The four stages of meeting management were described in earlier blogs (here and here) as:

  • Preparation – what happens before the meeting
  • Meeting management – what happens during a meeting
  • Follow-through – what happens after to ensure decisions are acted on Feedback – policies and procedures that encourage best practices

Preparation was described as having two phases. In the first, you decide if a meeting should be held (whether or not a meeting is the best way to achieve the ends you are after). In the second phase of preparation, after you have decided to call a meeting, you set the stage for a productive meeting through preparation.

  • First: gain consensus on the purpose and content (decisions and agenda).
  • Second: prepare everyone in advance for agenda items (background reading).

Preparation sets the stage

Meeting preparation is a lot of work. It is often more work than the meeting itself. In general, meeting owners under-prepare; too little is done in advance. This greatly increases the difficulty of having a productive meeting.

Who Should Run a Meeting?

The most senior person present or a trained facilitator with appropriate authority should be in charge of a meeting. The person in charge must have the authority, skill and tact to start and stop conversations. They must be able to control what is being discussed, by whom and how. They must be in charge.
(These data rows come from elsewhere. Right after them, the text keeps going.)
(* ===== verification/Http.v ===== *)
(** Http: requests, responses and handlers as the HTTP components of the repository
    use them, the middleware of internal/middleware, and the JSON views of the DTOs. *)
From S2P Require Import Prelude Errors Effects GoStrings Uuid Money Pagination Catalog Customer Product Auth OrderModel OrderRepo OrderService.

(** ** Requests and handlers

    A request keeps the parts the handlers read: [Header.Get], [URL.Query().Get],
    [chi.URLParam], the body, and the context values.  The three context keys are
    values of two distinct Go types, so they never collide. *)
Record Context_ := mkCtx {
  cx_requestID : option string;
  cx_userID : option string;
  cx_role : option string;
}.

Record Request := mkRequest {
  rq_method : string;
  rq_path : string;
  rq_header : string -> string;
  rq_query : string -> string;
  rq_param : string -> string;
  rq_body : string;
  rq_ctx : Context_;
}.

Definition with_ctx (c : Context_) (r : Request) : Request :=
  mkRequest (rq_method r) (rq_path r) (rq_header r) (rq_query r) (rq_param r) (rq_body r) c.

(** The two records the middleware logs. *)
Inductive logrec :=
| RequestCompleted (request_id method path : string) (status_code duration_ms : Z)
| PanicRecovered (why request_id path : string).

(** What a handler calls: the token verifier, [uuid.NewString], the clock, the log,
    and the four services. *)
Inductive httpE : Type -> Type :=
| HVerify (token : string) : httpE (res auth.Claims)
| HNewString : httpE string
| HNow : httpE time
| HLog (r : logrec) : httpE unit
| HOrder {X : Type} (e : orderE X) : httpE X
| HCustomer {X : Type} (e : customer.customerE X) : httpE X
| HProduct {X : Type} (e : product.productE X) : httpE X
| HAuth {X : Type} (e : auth.authE X) : httpE X.

(** A handler answers once, at its end, or panics; [Err] is not used. *)
Abbreviation Handler := (Request -> prog httpE (res Response)) (only parsing).

Definition respond (r : Response) : prog httpE (res Response) := Ret (Ok r).

(** [out, err := p; if err != nil { apperrors.Write(w, err); return }; ok(out)]. *)
Definition answer {A} (p : prog httpE (res A)) (ok : A -> Response) : prog httpE (res Response) :=
  r <- p ;;
  Ret match r with
      | Ok a => Ok (ok a)
      | Err e => Ok (Write e)
      | Panic why => Panic why
      end.

Definition order_svc {A} (p : prog orderE A) : prog httpE A := interp (fun X e => call (HOrder e)) p.
Definition customer_svc {A} (p : prog customer.customerE A) : prog httpE A :=
  interp (fun X e => call (HCustomer e)) p.
Definition product_svc {A} (p : prog product.productE A) : prog httpE A :=
  interp (fun X e => call (HProduct e)) p.
Definition auth_svc {A} (p : prog auth.authE A) : prog httpE A := interp (fun X e => call (HAuth e)) p.

(** ** Request id (request_id.go) *)
Definition HeaderRequestID : string := "X-Request-Id".

Definition set_header (k v : string) (r : Response) : Response :=
  mkResponse (rs_status r) ((k, v) :: rs_headers r) (rs_body r).

Definition RequestID (next : Handler) : Handler := fun r =>
  id <- (if bool_decide (rq_header r HeaderRequestID = "") then call HNewString
         else Ret (rq_header r HeaderRequestID)) ;;
  let c := rq_ctx r in
  resp <-! next (with_ctx (mkCtx (Some id) (cx_userID c) (cx_role c)) r) ;;
  Ret (Ok (set_header HeaderRequestID id resp)).

Definition RequestIDFromContext (c : Context_) : string := default "" (cx_requestID c).

(** ** Recovery (recovery.go) *)
Definition Recovery (next : Handler) : Handler := fun r =>
  out <- next r ;;
  match out with
  | Panic why =>
      call (HLog (PanicRecovered why (RequestIDFromContext (rq_ctx r)) (rq_path r))) ;;;
      respond (Write (New CodeInternal "Internal server error" StatusInternalServerError None))
  | out => Ret out
  end.

(** ** Logging (logging.go): nothing is logged when the handler panics *)
Definition Logging (next : Handler) : Handler := fun r =>
  start <- call HNow ;;
  resp <-! next r ;;
  stop <- call HNow ;;
  call (HLog (RequestCompleted (RequestIDFromContext (rq_ctx r)) (rq_method r) (rq_path r)
                (rs_status resp) (Z.quot (stop - start) 1000000))) ;;;
  respond resp.

(** ** Authentication (auth.go) *)
Definition bearer_prefix : string := "Bearer ".

Definition bearerToken (r : Request) : option string :=
  let header := to_bytes (rq_header r "Authorization") in
  if Nat.leb (length header) 7
     || negb (EqualFold (of_bytes (take 7 header)) bearer_prefix)
  then None
  else let token := TrimSpace (of_bytes (drop 7 header)) in
       if bool_decide (token = "") then None else Some token.

Definition Authenticator (next : Handler) : Handler := fun r =>
  match bearerToken r with
  | None => respond (Write (Unauthorized "Authentication required"))
  | Some token =>
      claims <- call (HVerify token) ;;
      match claims with
      | Err _ => respond (Write (Unauthorized "Invalid or expired token"))
      | Panic why => Ret (Panic why)
      | Ok c =>
          next (with_ctx (mkCtx (cx_requestID (rq_ctx r)) (Some (auth.UserID c)) (Some (auth.CRole c))) r)
      end
  end.

Definition UserIDFromContext (c : Context_) : option string := cx_userID c.
Definition ContextWithUserID (c : Context_) (id : string) : Context_ :=
  mkCtx (cx_requestID c) (Some id) (cx_role c).
Definition RoleFromContext (c : Context_) : option string := cx_role c.

(** ** Authorization (authz.go) *)
Abbreviation Action := string (only parsing).
Definition ActionCreateUsers : Action := "create_users".
Definition ActionListUsers : Action := "list_users".
Definition ActionCreateCustomers : Action := "create_customers".
Definition ActionUpdateCustomers : Action := "update_customers".
Definition ActionCreateProducts : Action := "create_products".
Definition ActionUpdateProducts : Action := "update_products".
Definition ActionCreateOrders : Action := "create_orders".
Definition ActionCancelOrders : Action := "cancel_orders".
Definition ActionShipOrders : Action := "ship_orders".
Definition ActionViewMetrics : Action := "view_metrics".

Definition both_roles : gmap string bool :=
  <[auth.RoleAdmin := true]> (<[auth.RoleOperator := true]> ∅).
Definition admin_only : gmap string bool :=
  <[auth.RoleAdmin := true]> (<[auth.RoleOperator := false]> ∅).

Definition matrix : gmap string (gmap string bool) := list_to_map [
  (ActionCreateUsers, admin_only);
  (ActionListUsers, admin_only);
  (ActionCreateCustomers, both_roles);
  (ActionUpdateCustomers, both_roles);
  (ActionCreateProducts, both_roles);
  (ActionUpdateProducts, both_roles);
  (ActionCreateOrders, both_roles);
  (ActionCancelOrders, both_roles);
  (ActionShipOrders, both_roles);
  (ActionViewMetrics, admin_only)].

(** Reading a missing key of a Go map gives the zero value, [false]. *)
Definition Can (role : string) (action : Action) : bool :=
  default false (default ∅ (matrix !! action) !! role).

Definition permission_denied : Response :=
  Write (Forbidden "You do not have permission to perform this action").

Definition require (permitted : string -> bool) (next : Handler) : Handler := fun r =>
  match RoleFromContext (rq_ctx r) with
  | None => respond (Write (Unauthorized "Authentication required"))
  | Some role => if permitted role then next r else respond permission_denied
  end.

Definition RequireAnyRole (roles : list string) : Handler -> Handler :=
  require (fun role => bool_decide (role ∈ roles)).

Definition RequireAction (action : Action) : Handler -> Handler :=
  require (fun role => Can role action).

(** ** JSON views of the DTOs (the tagged structs) *)
Definition money_json (m : Money) : json := JToken (MarshalJSON m).

Definition order_item_json (i : OrderItemOutput) : json :=
  JObj [("product_id", JUuid (io_ProductID i)); ("quantity", JInt (io_Quantity i));
        ("unit_price", money_json (io_UnitPrice i)); ("total_price", money_json (io_TotalPrice i))].

Definition order_json (o : OrderOutput) : json :=
  JObj [("id", JUuid (oo_ID o)); ("customer_id", JUuid (oo_CustomerID o));
        ("status", JStr (oo_Status o)); ("total_amount", money_json (oo_TotalAmount o));
        ("items", JArr (order_item_json <$> oo_Items o)); ("created_at", JTime (oo_CreatedAt o))].

Definition customer_json (c : customer.CustomerOutput) : json :=
  JObj [("id", JUuid (customer.co_ID c)); ("name", JStr (customer.co_Name c));
        ("document", JStr (customer.co_Document c)); ("email", JStr (customer.co_Email c));
        ("phone", JStr (customer.co_Phone c)); ("active", JBool (customer.co_Active c));
        ("created_at", JTime (customer.co_CreatedAt c)); ("updated_at", JTime (customer.co_UpdatedAt c))].

Definition product_json (p : product.ProductOutput) : json :=
  JObj [("id", JUuid (product.po_ID p)); ("name", JStr (product.po_Name p));
        ("sku", JStr (product.po_SKU p)); ("price", money_json (product.po_Price p));
        ("active", JBool (product.po_Active p)); ("created_at", JTime (product.po_CreatedAt p));
        ("updated_at", JTime (product.po_UpdatedAt p))].

Definition page_json {A} (f : A -> json) (p : Page A) : json :=
  JObj [("items", JArr (f <$> pg_Items p)); ("page", JInt (pg_Page p));
        ("page_size", JInt (pg_PageSize p)); ("total", JInt (pg_Total p));
        ("total_pages", JInt (pg_TotalPages p))].

Definition token_json (t : auth.TokenResponse) : json :=
  JObj [("access_token", JStr (auth.AccessToken t)); ("token_type", JStr (auth.TokenType t));
        ("expires_in", JInt (auth.ExpiresIn t))].

Definition user_json (u : auth.UserResponse) : json :=
  JObj [("id", JStr (auth.ur_ID u)); ("name", JStr (auth.ur_Name u));
        ("email", JStr (auth.ur_Email u)); ("role", JStr (auth.ur_Role u))].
Meetings must be ‘managed.’ Someone must be at the helm. That someone must have the authority necessary to ‘steer’ the meeting. If they do not, there is no telling where the meeting will end up.

Facilitator’s Role

Facilitators are responsible for enforcing rules of order. Whose rules of order? The organization’s. Of course every organization has different rules. There are even different rules between departments within an organization.

The degree of formality that an organization imposes on meetings plays a big role in the average productivity level. More rules equal more productivity. It is not that a laissez-faire meeting can’t be productive. It’s just that not very many of them are.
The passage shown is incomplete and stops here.